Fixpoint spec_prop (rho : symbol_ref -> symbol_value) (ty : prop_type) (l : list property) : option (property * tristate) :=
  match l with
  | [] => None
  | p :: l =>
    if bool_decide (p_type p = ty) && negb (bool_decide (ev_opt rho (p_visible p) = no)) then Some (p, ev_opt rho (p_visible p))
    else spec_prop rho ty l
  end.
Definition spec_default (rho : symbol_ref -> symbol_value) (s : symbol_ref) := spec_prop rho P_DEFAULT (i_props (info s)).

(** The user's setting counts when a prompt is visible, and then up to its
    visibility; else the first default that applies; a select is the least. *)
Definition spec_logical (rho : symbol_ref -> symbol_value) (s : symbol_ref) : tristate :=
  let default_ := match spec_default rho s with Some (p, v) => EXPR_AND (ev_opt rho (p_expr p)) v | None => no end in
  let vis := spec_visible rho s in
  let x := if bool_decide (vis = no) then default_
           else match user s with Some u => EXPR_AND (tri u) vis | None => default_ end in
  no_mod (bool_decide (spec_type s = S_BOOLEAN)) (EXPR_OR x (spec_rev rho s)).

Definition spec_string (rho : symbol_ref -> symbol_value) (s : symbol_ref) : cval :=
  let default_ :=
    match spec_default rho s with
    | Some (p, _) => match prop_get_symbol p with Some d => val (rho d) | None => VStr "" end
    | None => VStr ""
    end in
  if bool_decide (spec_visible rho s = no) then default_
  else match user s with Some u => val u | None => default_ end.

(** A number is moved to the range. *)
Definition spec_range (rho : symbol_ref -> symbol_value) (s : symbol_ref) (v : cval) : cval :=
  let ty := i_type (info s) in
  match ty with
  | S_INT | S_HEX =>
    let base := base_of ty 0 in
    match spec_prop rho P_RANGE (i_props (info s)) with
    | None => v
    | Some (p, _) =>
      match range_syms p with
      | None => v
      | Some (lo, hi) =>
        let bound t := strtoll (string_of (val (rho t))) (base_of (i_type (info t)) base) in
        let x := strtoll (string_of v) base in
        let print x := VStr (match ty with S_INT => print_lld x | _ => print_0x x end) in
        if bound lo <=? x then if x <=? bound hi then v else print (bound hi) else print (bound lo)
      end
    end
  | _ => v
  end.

+ + +

» **REQUIRED WORK**: Whatever else the listing above holds, retype exactly only the lines from the one containing "if bool_decide (p_type" to the one containing "Definition spec_default (rho", both ends kept.

» **FINISHED EXERCISE**:
    if bool_decide (p_type p = ty) && negb (bool_decide (ev_opt rho (p_visible p) = no)) then Some (p, ev_opt rho (p_visible p))
    else spec_prop rho ty l
  end.
Definition spec_default (rho : symbol_ref -> symbol_value) (s : symbol_ref) := spec_prop rho P_DEFAULT (i_props (info s)).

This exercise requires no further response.